▶ [ACTION ITEM] Among the lines below, restate word for word only those from the line with "data ← lift" through the line with "tcp_send_segment i (tc_nxt t)", with both end lines kept.

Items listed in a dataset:
--- --- ---

(** How many bytes of the buffer are under way. [kernel/net/inet.c: tcp_output 219-221] *)
Definition bytes_in_flight (s : InetSocket) : Z :=
  let n := u32 (tc_nxt (in_tcb s) - tc_una (in_tcb s)) in if tc_fin_sent (in_tcb s) && (0 <? n) then n - 1 else n.
(** Each turn sends at least a byte. [kernel/net/inet.c: tcp_output 217-234] *)
Fixpoint output_loop (fuel : nat) (i window : Z) (sent : bool) : M inetst bool :=
  s ← isock i;
  let n := bytes_in_flight s in
  if (tb_count (in_tx s) <=? n) || (window <=? n) then mret sent
  else match fuel with
  | O => fail
  | S fuel' =>
      let len := Z.min (Z.min (u32 (u32 (tb_count (in_tx s)) - n)) (window - n)) TCP_MSS in
      data ← lift (read_range (tb_bytes (in_tx s)) n len);
      tcp_send_segment i (tc_nxt (in_tcb s)) (Z.lor TCP_ACK TCP_PSH) data;;
      isock_upd i (upd_tcb (λ t, set_tc_nxt (u32 (tc_nxt t + len)) t));;
      output_loop fuel' i window true
  end.
(** The FIN behind the last byte. [kernel/net/inet.c: tcp_output 236-244] *)
Definition output_fin (i : Z) (sent : bool) : M inetst bool :=
  s ← isock i;
  let t := in_tcb s in
  if tc_close_requested t && negb (tc_fin_sent t) && (u32 (tc_nxt t - tc_una t) =? tb_count (in_tx s)) then
    tcp_send_segment i (tc_nxt t) (Z.lor TCP_ACK TCP_FIN) [];;
    isock_upd i (upd_tcb (λ t, set_tc_state (if decide (tc_state t = TCP_CLOSE_WAIT) then TCP_DONE else TCP_FIN_WAIT)
      (set_tc_nxt (u32 (tc_nxt t + 1)) (set_tc_fin true (tc_nxt t) t))));;
    mret true
  else mret sent.
(** [kernel/net/inet.c: tcp_output] *)
Definition tcp_output (i : Z) : M inetst unit :=
  s ← isock i;
  if bool_decide (state_of s ∉ [TCP_ESTABLISHED; TCP_CLOSE_WAIT; TCP_FIN_WAIT]) then mret tt
  else
    let wnd := tc_wnd (in_tcb s) in
    sent ← output_loop (S (Z.to_nat (tb_count (in_tx s)))) i (if wnd =? 0 then 1 else wnd) false;
    sent ← output_fin i sent;
    s ← isock i;
    if (sent : bool) && (tm_deadline (in_timer s) =? 0) then tcp_arm_timer i else mret tt.

(** ** Sockets of the table *)

(** [l] without its first [x], where [n] entries are in use. [kernel/net/inet.c: inet_free 255-263] *)
Definition backlog_remove (l : list Z) (n x : Z) : list Z * Z :=
  match list_find (λ y, y = x) (take (Z.to_nat n) l) with
  | None => (l, n)
  | Some (k, _) => (take k l ++ take (Z.to_nat n - 1 - k) (drop (S k) l) ++ drop (Z.to_nat n - 1) l, n - 1)
  end.
(** The pages and blocks of a socket. [kernel/net/inet.c: inet_free 279-284] *)
Definition inet_release (s : InetSocket) : M inetst unit :=
  (if rr_ptr (in_rx s) =? 0 then mret tt else on_ih (km_free_pages (rr_ptr (in_rx s)) (TCP_RX_SIZE / PAGE_SIZE)));;
  (if tb_ptr (in_tx s) =? 0 then mret tt else on_ih (km_free_pages (tb_ptr (in_tx s)) (TCP_TX_SIZE / PAGE_SIZE)));;
  (if uq_ptr (in_udp s) =? 0 then mret tt else on_ih (km_kfree (uq_ptr (in_udp s)))).
(** The fuel bounds the depth of the recursion: a connection of a listening socket does not listen.
    [kernel/net/inet.c: inet_free] *)
Fixpoint inet_free (depth : nat) (i : Z) : M inetst unit :=
  match depth with
  | O => fail
  | S depth' =>
      s ← isock i;
      (if in_parent s =? -1 then mret tt
       else isock_upd (in_parent s) (λ l, let r := backlog_remove (in_backlog l) (in_backlog_len l) i in set_in_backlog r.1 r.2 l));;
      (if bool_decide (in_kind s = INET_TCP ∧ state_of s = TCP_LISTEN) then
         for_range (Z.to_nat INET_MAX_SOCKETS) 0 (λ c,
           x ← isock c;
           if negb (in_used x) || negb (in_parent x =? i) then mret tt
           else
             isock_upd c (set_in_parent (-1));;
             tcp_send_segment c (tc_nxt (in_tcb x)) TCP_RST [];;
             inet_free depth' c)
       else mret tt);;
      s ← isock i;
      inet_release s;;
      isock_upd i (λ _, zero_inet)
  end.
Definition free_depth : nat := 2.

--- --- ---

▶ [TASK OUTPUT]
      data ← lift (read_range (tb_bytes (in_tx s)) n len);
      tcp_send_segment i (tc_nxt (in_tcb s)) (Z.lor TCP_ACK TCP_PSH) data;;
      isock_upd i (upd_tcb (λ t, set_tc_nxt (u32 (tc_nxt t + len)) t));;
      output_loop fuel' i window true
  end.
(** The FIN behind the last byte. [kernel/net/inet.c: tcp_output 236-244] *)
Definition output_fin (i : Z) (sent : bool) : M inetst bool :=
  s ← isock i;
  let t := in_tcb s in
  if tc_close_requested t && negb (tc_fin_sent t) && (u32 (tc_nxt t - tc_una t) =? tb_count (in_tx s)) then
    tcp_send_segment i (tc_nxt t) (Z.lor TCP_ACK TCP_FIN) [];;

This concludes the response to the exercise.